Franziska Weisz: Ich finde es gut, dass ich reingeschubst wurde. Schließlich ist es ein Versäumnis, als Polizistin von Hamburg und Umgebung den Kiez nicht zu kennen. Aber ich muss sagen: Privat hätte ich freiwillig nicht so viel Zeit da verbracht. Am helllichten Tag liegen dort kaputte Menschen am Straßenrand, die ihr Leben weggeworfen haben. Dann wird es dunkel und die Touristen kommen, denen erzählt wird, wo überall die Beatles gespielt haben. Es wird noch dunkler und der Sex-Tourismus beginnt. Es ist eine absurde Plastik-Welt.

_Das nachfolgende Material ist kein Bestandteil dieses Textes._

(** A static range is added unless it overlaps one that is there. *)
Lemma add_static_ok st L p ar : ar_inv st L -> ranges st !! p = Some ar -> in_space ar -> (forall q, q ∈ L -> base (get (ranges st) q) <> base ar) ->
  ok_addr p -> p ∉ L -> p ∈ dom (nodes (ar_tree st)) ->
  ((exists q, q ∈ L /\ address_ranges_overlap (get (ranges st) q) ar = true) /\ add_static st p = Panic) \/
  ((forall q, q ∈ L -> address_ranges_overlap (get (ranges st) q) ar = false) /\ exists t' L', L' ≡ₚ p :: L /\
    add_static st p = Ok (mkAr (ranges st) t') /\ ar_inv (mkAr (ranges st) t') L' /\ same_out (p :: L) (ar_tree st) t').
Proof.
  intros Hi Hp Hsp Hb Hok Hn Hd. pose proof (inv_sorted _ _ Hi) as Hs. destruct (sorted_around _ (base ar) L Hs) as (L1 & L2 & -> & H1 & H2); [intros q Hq; rewrite get_data_get; by apply Hb|].
  destruct (filter_around _ _ _ _ H1 H2) as [F1 F2]. setoid_rewrite get_data_get in H1. setoid_rewrite get_data_get in H2. pose proof (get_lookup _ _ _ Hp) as Hg.
  unfold add_static_address_range. rewrite Hp. cbn [deref]. rewrite bind_Ok, (tree_predecessor _ _ _ _ (inv_tree _ _ Hi) Hs), bind_Ok, (tree_successor _ _ _ _ (inv_tree _ _ Hi) Hs), bind_Ok, F1, F2.
  destruct (Hi) as [Ht Hspace Hc]. destruct (tree_of_ok _ _ Ht) as [_ HO]. rewrite list.Forall_forall in HO. apply StronglySorted_app in Hc as (Hd12 & Hc1 & Hc2).
  assert (HL : forall q, q ∈ L1 ++ L2 -> ok_addr q /\ is_Some (ranges st !! q) /\ in_space (get (ranges st) q)) by (intros q Hq; split; [by apply HO|by apply Hspace]).
  destruct (check_prev st L1 ar) as [[-> (q & Hq & Ho)]|[-> B1]]; try done; [by intros q Hq; apply HL; set_solver|left; split; [exists q; set_solver|done]|]. rewrite bind_Ok.
  destruct (check_next st L2 ar) as [[-> (q & Hq & Ho)]|[-> B2]]; try done; [by intros q Hq; apply HL; set_solver|left; split; [exists q; set_solver|done]|]. rewrite bind_Ok. right. split.
  - intros q [Hq|Hq]%elem_of_app; [apply overlap_false; auto; apply HL; set_solver|]. rewrite overlap_sym. apply overlap_false; auto. apply HL; set_solver.
  - destruct (ar_insert_ok st L1 L2 p) as (t' & E1 & Hi' & S1); try done; [by rewrite Hg|unfold before; rewrite Hg; auto|unfold before; rewrite Hg; auto|].
    exists t', (L1 ++ p :: L2). split_and!; try done. by rewrite <- Permutation_middle.
Qed.

(** The first gap that fits, in the list of the ranges. *)
Fixpoint first_gap (rs : gmap Z address_range) (ar : address_range) (gap_base : Z) (L : list Z) : option Z :=
  match L with
  | [] => gap_fits (align ar) (size ar) gap_base ADDRESS_RANGE_KERNEL_END
  | q :: L => match gap_fits (align ar) (size ar) gap_base (base (get rs q)) with Some c => Some c | None => first_gap rs ar (base (get rs q) + size (get rs q)) L end
  end.
Lemma gap_loop st ar : forall L2 L1 gb fuel, ar_inv st (L1 ++ L2) -> (length L2 < fuel)%nat ->
  loop fuel (gap_body DEBUG_RBT st ar) (default 0 (head L2), gb) = Ok (first_gap (ranges st) ar gb L2).
Proof.
  induction L2 as [|q L2 IH]; intros L1 gb fuel Hi Hf; (destruct fuel as [|fuel]; [lia|]); [by apply loop_done|]. destruct (Hi) as [Ht Hspace _].
  destruct (tree_of_ok _ _ Ht) as [_ HO]. rewrite list.Forall_forall in HO. destruct (Hspace q ltac:(set_solver)) as [[x Hx] Hsp]. assert (Hg : get (ranges st) q = x) by (by apply get_lookup).
  cbn [head default from_option first_gap]. unfold id. rewrite Hg in *. destruct (gap_fits (align ar) (size ar) gb (base x)) as [c|] eqn:Eg.
  - apply loop_done. unfold gap_body. rewrite ok_ne0, Hx by (apply HO; set_solver). cbn. by rewrite Eg.
  - rewrite (loop_step _ _ _ (default 0 (head L2), base x + size x)); [apply (IH (L1 ++ [q])); [by rewrite <- app_assoc|cbn in Hf; lia]|].
    unfold gap_body. rewrite ok_ne0, Hx by (apply HO; set_solver). cbn [deref]. by rewrite bind_Ok, Eg, (tree_next DEBUG_RBT _ L1 q L2 Ht), bind_Ok, ar_end_in.
Qed.

Lemma gap_fits_Some al sz gb ge c : gap_fits al sz gb ge = Some c -> c = ALIGN_UP_WRAPPING gb al /\ gb <= c /\ c < ge /\ c + sz <= ge /\ c + sz < 2 ^ 64.
Proof. unfold gap_fits. destruct (Z.ltb_spec (ALIGN_UP_WRAPPING gb al) gb), (Z.leb_spec (2 ^ 64) (ALIGN_UP_WRAPPING gb al + sz)), (Z.ltb_spec (ALIGN_UP_WRAPPING gb al) ge), (Z.leb_spec (ALIGN_UP_WRAPPING gb al + sz) ge); cbn [orb andb]; intros [= <-]; lia. Qed.
(** Where the gap is. *)
Lemma first_gap_Some rs ar c : forall L gb, (forall p, p ∈ L -> in_space (get rs p)) -> StronglySorted (before rs) L -> first_gap rs ar gb L = Some c ->
  exists L1 L2 gb', L = L1 ++ L2 /\ c = ALIGN_UP_WRAPPING gb' (align ar) /\ gb' <= c /\ (gb' = gb /\ L1 = [] \/ exists q, q ∈ L1 /\ gb' = base (get rs q) + size (get rs q)) /\
    (forall q, q ∈ L1 -> base (get rs q) + size (get rs q) <= c) /\ (forall q, q ∈ L2 -> c + size ar <= base (get rs q) /\ c < base (get rs q)) /\
    c + size ar < 2 ^ 64 /\ (L2 = [] -> c + size ar <= ADDRESS_RANGE_KERNEL_END) /\ (L2 = [] -> c < ADDRESS_RANGE_KERNEL_END).
Proof.
  induction L as [|q L IH]; intros gb Hs Hc Hg; cbn [first_gap] in Hg.
  - apply gap_fits_Some in Hg as (Hc' & ? & ? & ? & ?). exists [], [], gb. split_and!; try done; [by left|by intros ? ?%elem_of_nil..].
  - pose proof (Hs q ltac:(by left)) as Hsq. apply StronglySorted_cons in Hc as [Hq Hc]. destruct (gap_fits _ _ _ _) as [c'|] eqn:Eg.
    + injection Hg as ->. apply gap_fits_Some in Eg as (Hc' & ? & ? & ? & ?). exists [], (q :: L), gb. split_and!; try done; [by left|by intros ? ?%elem_of_nil|].
      intros p [->|Hp]%elem_of_cons; [lia|]. rewrite list.Forall_forall in Hq. specialize (Hq p Hp). unfold before in Hq. destruct Hsq as (?&?&?). lia.
    + destruct (IH _ ltac:(by intros; apply Hs; right) Hc Hg) as (L1 & L2 & gb' & -> & Hc' & Hle & Hgb & B1 & B2 & Hend & Hk & Hlt). exists (q :: L1), L2, gb'. split_and!; try done.
      * right. destruct Hgb as [[-> _]|(x & Hx & ->)]; [exists q; split; [by left|done]|exists x; split; [by right|done]].
      * intros p [->|Hp]%elem_of_cons; [|by apply B1]. destruct Hgb as [[-> _]|(x & Hx & ->)]; [done|]. specialize (B1 x Hx). rewrite list.Forall_forall in Hq.
        specialize (Hq x ltac:(set_solver)). unfold before in Hq. destruct (Hs x ltac:(set_solver)) as (?&?&?). lia.
Qed.

Lemma align_up_wrapping_multiple x al : IS_POW2 al = true -> in_u 64 al -> ALIGN_UP_WRAPPING x al mod al = 0.
Proof.
  intros (k & Hk & ->)%IS_POW2_inv Ha. unfold ALIGN_UP_WRAPPING. assert (k < 64) by (apply (Z.pow_lt_mono_r_iff 2); unfold in_u in Ha; lia). pose proof (Z.pow_pos_nonneg 2 k ltac:(lia) Hk).
  rewrite (wrap_small 64 (2 ^ k - 1)) by (unfold in_u in *; lia). rewrite land_not_mask by (lia || apply wrap_range; lia).
  rewrite Zminus_mod, Z.mod_mod, Z.sub_diag by lia. by rewrite Z.mod_0_l by lia.
Qed.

Weisz: Wir haben das große Glück, dass die Bundespolizei in Hamburg uns tatkräftig unterstützt. Die nehmen uns unter die Fittiche, schauen sich die Drehbücher an und erzählen uns Dinge darüber. Das ist ein großer Luxus. Wir haben mit einem ehemaligen Polizisten eine Kiez-Tour gemacht. Das war super. Er hatte überall Geschichten auf Lager – wo zum Beispiel die Marek-Bande war. Ich habe mir die Themen Menschenhandel und organisiertes Verbrechen in Deutschland näher erklären lassen. Das war vor den Dreharbeiten und so konnte ich das Wissen einfließen lassen.
Weisz: Genau. Das finde ich am Drehbuch sehr schön: Der Vergleich alter Kiez versus neuer. Nostalgie versus Kriminalität – Falke und Grosz machen dabei auch ihre Standpunkte klar. Ich kann mir auch gut vorstellen, dass für Figuren wie Lübcke, die Zeiten damals wirklich golden waren. Schließlich fuhr er damals mit seinem Chef mit dem Rolls-Royce durch den Kiez und hat auf irgendeiner Yacht seinen Urlaub verbracht. Aber die Frauen, die damals angeschafft haben, die sind mittlerweile wahrscheinlich tot oder Alkoholikerinnen.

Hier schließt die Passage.